((

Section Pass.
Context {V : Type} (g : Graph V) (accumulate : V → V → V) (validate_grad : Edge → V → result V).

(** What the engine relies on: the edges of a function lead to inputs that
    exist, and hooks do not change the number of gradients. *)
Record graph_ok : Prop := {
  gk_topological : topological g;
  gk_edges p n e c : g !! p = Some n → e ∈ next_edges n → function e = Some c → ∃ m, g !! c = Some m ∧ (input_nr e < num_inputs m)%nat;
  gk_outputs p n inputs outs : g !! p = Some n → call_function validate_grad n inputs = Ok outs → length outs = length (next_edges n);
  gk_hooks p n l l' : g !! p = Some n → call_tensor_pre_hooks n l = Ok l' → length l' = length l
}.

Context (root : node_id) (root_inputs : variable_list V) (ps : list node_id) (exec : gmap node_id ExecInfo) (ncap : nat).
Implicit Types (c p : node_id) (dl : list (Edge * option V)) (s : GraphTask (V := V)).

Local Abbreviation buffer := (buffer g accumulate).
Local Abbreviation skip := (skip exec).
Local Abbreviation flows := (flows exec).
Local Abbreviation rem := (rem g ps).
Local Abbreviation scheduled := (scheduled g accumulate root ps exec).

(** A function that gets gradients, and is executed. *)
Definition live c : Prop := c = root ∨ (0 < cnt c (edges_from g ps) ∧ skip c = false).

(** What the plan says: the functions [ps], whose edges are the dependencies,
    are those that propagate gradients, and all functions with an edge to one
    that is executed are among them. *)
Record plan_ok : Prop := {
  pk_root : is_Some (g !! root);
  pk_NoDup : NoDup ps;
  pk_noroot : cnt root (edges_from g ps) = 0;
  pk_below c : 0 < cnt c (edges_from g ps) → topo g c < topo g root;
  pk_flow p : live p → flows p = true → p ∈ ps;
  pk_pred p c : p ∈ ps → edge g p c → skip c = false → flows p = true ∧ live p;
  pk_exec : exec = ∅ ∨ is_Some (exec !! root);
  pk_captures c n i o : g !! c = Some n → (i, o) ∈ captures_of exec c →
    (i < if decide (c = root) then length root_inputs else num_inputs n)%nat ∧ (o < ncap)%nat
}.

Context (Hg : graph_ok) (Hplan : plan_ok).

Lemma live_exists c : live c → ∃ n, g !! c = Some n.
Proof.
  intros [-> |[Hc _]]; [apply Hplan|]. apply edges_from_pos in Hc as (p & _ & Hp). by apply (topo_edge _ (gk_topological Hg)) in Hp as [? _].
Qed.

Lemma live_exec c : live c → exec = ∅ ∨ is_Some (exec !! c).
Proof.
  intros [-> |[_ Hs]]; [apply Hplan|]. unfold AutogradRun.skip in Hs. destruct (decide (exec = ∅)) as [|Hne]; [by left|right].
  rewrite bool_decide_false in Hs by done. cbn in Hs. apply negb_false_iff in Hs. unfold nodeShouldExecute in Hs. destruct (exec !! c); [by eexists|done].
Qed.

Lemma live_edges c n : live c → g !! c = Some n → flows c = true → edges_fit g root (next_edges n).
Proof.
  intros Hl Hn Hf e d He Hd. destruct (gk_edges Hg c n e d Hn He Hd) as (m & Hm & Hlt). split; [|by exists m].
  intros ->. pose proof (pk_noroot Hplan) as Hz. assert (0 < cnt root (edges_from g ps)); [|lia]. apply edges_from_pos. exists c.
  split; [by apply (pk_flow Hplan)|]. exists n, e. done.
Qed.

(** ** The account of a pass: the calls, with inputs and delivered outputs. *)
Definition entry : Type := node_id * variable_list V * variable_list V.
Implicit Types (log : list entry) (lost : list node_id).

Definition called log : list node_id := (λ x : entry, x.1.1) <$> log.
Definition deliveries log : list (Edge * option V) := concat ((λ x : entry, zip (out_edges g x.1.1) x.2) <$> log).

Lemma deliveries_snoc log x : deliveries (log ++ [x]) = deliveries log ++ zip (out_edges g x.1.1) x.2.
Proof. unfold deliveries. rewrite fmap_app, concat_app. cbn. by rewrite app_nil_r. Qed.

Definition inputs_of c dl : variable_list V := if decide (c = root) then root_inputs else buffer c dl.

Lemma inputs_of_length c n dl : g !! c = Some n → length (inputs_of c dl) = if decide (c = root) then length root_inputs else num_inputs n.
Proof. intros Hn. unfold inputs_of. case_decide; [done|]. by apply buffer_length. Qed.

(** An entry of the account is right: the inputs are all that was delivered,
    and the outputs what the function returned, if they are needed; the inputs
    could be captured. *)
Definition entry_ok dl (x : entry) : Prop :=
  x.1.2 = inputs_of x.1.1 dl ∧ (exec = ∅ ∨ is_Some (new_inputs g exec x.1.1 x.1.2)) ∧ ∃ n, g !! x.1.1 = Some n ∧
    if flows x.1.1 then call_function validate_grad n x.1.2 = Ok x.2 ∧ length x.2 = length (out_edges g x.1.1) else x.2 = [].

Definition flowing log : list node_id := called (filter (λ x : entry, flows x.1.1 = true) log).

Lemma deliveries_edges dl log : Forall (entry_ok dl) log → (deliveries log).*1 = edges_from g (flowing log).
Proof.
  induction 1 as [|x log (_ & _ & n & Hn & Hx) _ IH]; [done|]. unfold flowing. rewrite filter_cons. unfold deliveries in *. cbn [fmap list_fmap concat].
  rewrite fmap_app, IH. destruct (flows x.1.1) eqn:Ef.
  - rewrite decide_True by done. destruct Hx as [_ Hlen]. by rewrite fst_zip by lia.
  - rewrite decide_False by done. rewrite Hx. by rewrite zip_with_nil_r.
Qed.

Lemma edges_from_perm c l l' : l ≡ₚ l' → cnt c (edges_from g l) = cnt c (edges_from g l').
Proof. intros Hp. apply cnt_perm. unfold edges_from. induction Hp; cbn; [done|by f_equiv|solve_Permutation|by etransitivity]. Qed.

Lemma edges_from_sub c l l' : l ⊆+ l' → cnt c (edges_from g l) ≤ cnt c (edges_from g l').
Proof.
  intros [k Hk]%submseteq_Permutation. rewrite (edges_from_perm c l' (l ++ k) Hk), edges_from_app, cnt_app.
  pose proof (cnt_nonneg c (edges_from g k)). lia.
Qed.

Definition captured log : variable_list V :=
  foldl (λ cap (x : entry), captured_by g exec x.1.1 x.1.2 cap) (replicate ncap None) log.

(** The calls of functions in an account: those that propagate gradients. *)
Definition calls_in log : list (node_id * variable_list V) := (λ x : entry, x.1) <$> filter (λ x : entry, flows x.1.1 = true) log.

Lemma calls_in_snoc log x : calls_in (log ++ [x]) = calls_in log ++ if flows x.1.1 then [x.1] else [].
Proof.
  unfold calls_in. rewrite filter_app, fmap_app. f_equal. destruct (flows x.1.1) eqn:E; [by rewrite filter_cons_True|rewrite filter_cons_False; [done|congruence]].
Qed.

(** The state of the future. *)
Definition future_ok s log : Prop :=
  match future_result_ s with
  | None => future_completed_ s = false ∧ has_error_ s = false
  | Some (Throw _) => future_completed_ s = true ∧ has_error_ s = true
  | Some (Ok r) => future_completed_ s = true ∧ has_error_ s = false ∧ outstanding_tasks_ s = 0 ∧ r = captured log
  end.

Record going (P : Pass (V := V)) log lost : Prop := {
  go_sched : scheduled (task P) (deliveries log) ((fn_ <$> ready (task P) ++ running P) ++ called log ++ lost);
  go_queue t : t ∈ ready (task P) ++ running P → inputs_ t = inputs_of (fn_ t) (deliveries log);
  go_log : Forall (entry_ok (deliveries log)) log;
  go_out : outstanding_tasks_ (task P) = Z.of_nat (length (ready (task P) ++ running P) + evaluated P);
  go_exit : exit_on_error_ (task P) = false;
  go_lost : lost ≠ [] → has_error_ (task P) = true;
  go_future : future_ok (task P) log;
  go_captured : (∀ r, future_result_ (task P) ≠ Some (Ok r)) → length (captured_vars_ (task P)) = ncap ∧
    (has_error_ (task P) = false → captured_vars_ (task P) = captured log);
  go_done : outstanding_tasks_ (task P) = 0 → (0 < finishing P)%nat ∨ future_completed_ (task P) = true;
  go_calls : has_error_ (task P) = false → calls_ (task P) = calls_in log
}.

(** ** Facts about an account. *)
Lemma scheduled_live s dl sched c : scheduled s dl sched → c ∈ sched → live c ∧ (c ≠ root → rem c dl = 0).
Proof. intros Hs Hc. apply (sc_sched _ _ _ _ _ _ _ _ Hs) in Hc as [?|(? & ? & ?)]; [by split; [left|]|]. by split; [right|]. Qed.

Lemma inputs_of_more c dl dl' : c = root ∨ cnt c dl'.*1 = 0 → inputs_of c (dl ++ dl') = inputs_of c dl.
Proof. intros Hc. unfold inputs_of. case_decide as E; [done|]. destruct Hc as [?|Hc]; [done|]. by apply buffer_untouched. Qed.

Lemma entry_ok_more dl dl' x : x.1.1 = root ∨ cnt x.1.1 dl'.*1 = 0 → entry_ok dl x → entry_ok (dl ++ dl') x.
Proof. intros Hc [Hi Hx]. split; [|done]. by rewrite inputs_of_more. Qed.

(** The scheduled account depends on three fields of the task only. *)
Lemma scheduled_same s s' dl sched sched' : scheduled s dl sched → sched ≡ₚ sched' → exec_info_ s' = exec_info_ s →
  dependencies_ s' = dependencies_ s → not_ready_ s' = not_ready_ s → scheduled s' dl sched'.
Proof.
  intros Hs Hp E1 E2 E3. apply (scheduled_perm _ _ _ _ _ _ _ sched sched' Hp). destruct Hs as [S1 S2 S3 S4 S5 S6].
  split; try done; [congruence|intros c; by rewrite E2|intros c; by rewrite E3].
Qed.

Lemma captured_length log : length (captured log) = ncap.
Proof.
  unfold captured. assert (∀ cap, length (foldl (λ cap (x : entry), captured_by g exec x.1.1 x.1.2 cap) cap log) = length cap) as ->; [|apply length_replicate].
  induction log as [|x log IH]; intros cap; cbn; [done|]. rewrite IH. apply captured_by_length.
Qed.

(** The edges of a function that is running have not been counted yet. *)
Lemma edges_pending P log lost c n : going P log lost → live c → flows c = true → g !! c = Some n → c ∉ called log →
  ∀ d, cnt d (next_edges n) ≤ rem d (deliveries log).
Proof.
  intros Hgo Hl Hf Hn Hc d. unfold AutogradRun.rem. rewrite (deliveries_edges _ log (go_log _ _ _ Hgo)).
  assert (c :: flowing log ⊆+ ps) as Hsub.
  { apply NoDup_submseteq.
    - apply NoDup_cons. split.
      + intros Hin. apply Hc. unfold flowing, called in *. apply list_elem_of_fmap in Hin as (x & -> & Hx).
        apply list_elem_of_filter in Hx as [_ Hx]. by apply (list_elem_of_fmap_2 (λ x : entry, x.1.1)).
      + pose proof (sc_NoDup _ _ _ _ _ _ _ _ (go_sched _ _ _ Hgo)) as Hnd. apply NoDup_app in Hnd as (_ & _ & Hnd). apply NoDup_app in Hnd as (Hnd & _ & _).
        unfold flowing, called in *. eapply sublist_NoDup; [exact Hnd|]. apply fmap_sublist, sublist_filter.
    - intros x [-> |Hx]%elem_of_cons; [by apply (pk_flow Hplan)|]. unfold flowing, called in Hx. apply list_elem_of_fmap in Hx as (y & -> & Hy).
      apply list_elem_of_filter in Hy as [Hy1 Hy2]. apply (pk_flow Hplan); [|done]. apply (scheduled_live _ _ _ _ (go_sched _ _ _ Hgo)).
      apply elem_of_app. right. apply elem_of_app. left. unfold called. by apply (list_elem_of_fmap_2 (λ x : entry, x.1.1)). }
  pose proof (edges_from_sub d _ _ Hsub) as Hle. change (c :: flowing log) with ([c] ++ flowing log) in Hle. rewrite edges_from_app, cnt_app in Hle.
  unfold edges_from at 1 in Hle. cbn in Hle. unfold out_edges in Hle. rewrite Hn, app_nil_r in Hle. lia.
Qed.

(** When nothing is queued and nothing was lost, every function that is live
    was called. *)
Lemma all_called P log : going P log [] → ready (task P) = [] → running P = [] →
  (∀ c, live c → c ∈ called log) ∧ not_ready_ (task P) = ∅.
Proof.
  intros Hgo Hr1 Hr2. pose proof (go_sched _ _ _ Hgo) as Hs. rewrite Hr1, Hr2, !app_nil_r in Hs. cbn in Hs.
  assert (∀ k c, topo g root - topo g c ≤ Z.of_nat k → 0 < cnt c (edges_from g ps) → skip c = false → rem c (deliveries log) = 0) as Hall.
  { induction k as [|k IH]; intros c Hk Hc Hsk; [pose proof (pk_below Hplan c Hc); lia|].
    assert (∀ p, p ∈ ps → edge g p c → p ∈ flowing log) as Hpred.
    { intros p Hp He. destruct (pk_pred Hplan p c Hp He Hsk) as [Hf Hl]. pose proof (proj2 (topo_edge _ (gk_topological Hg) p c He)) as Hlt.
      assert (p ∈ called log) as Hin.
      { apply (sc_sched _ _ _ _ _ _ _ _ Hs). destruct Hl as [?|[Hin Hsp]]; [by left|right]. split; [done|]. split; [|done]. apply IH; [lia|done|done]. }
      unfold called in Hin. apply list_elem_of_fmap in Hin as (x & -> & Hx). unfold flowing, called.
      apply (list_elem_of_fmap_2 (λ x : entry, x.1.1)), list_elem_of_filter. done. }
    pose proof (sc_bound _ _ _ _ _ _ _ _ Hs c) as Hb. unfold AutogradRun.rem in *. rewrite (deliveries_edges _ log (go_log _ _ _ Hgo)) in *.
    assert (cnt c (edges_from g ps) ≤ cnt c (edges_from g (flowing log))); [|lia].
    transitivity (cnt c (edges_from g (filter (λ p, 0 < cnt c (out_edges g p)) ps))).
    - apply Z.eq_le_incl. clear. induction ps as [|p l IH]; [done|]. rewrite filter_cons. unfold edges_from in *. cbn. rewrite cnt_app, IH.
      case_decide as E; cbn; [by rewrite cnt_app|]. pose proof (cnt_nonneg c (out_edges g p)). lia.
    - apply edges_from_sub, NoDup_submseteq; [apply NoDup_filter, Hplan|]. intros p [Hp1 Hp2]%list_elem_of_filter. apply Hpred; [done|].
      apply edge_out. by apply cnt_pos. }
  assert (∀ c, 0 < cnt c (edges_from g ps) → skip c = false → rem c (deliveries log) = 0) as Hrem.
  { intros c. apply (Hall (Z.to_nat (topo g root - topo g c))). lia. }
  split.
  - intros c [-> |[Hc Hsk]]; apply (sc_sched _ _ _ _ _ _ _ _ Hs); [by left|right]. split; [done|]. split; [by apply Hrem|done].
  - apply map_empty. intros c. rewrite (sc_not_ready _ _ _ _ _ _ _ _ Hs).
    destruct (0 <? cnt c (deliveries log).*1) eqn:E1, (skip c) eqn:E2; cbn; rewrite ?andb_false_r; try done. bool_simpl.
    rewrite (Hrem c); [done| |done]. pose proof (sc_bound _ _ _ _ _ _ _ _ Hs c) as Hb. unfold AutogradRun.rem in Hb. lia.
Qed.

))

PROBLEM: Once each line with "None" in the entries is counted, state the total and nothing else.

WRITTEN ANSWER: 2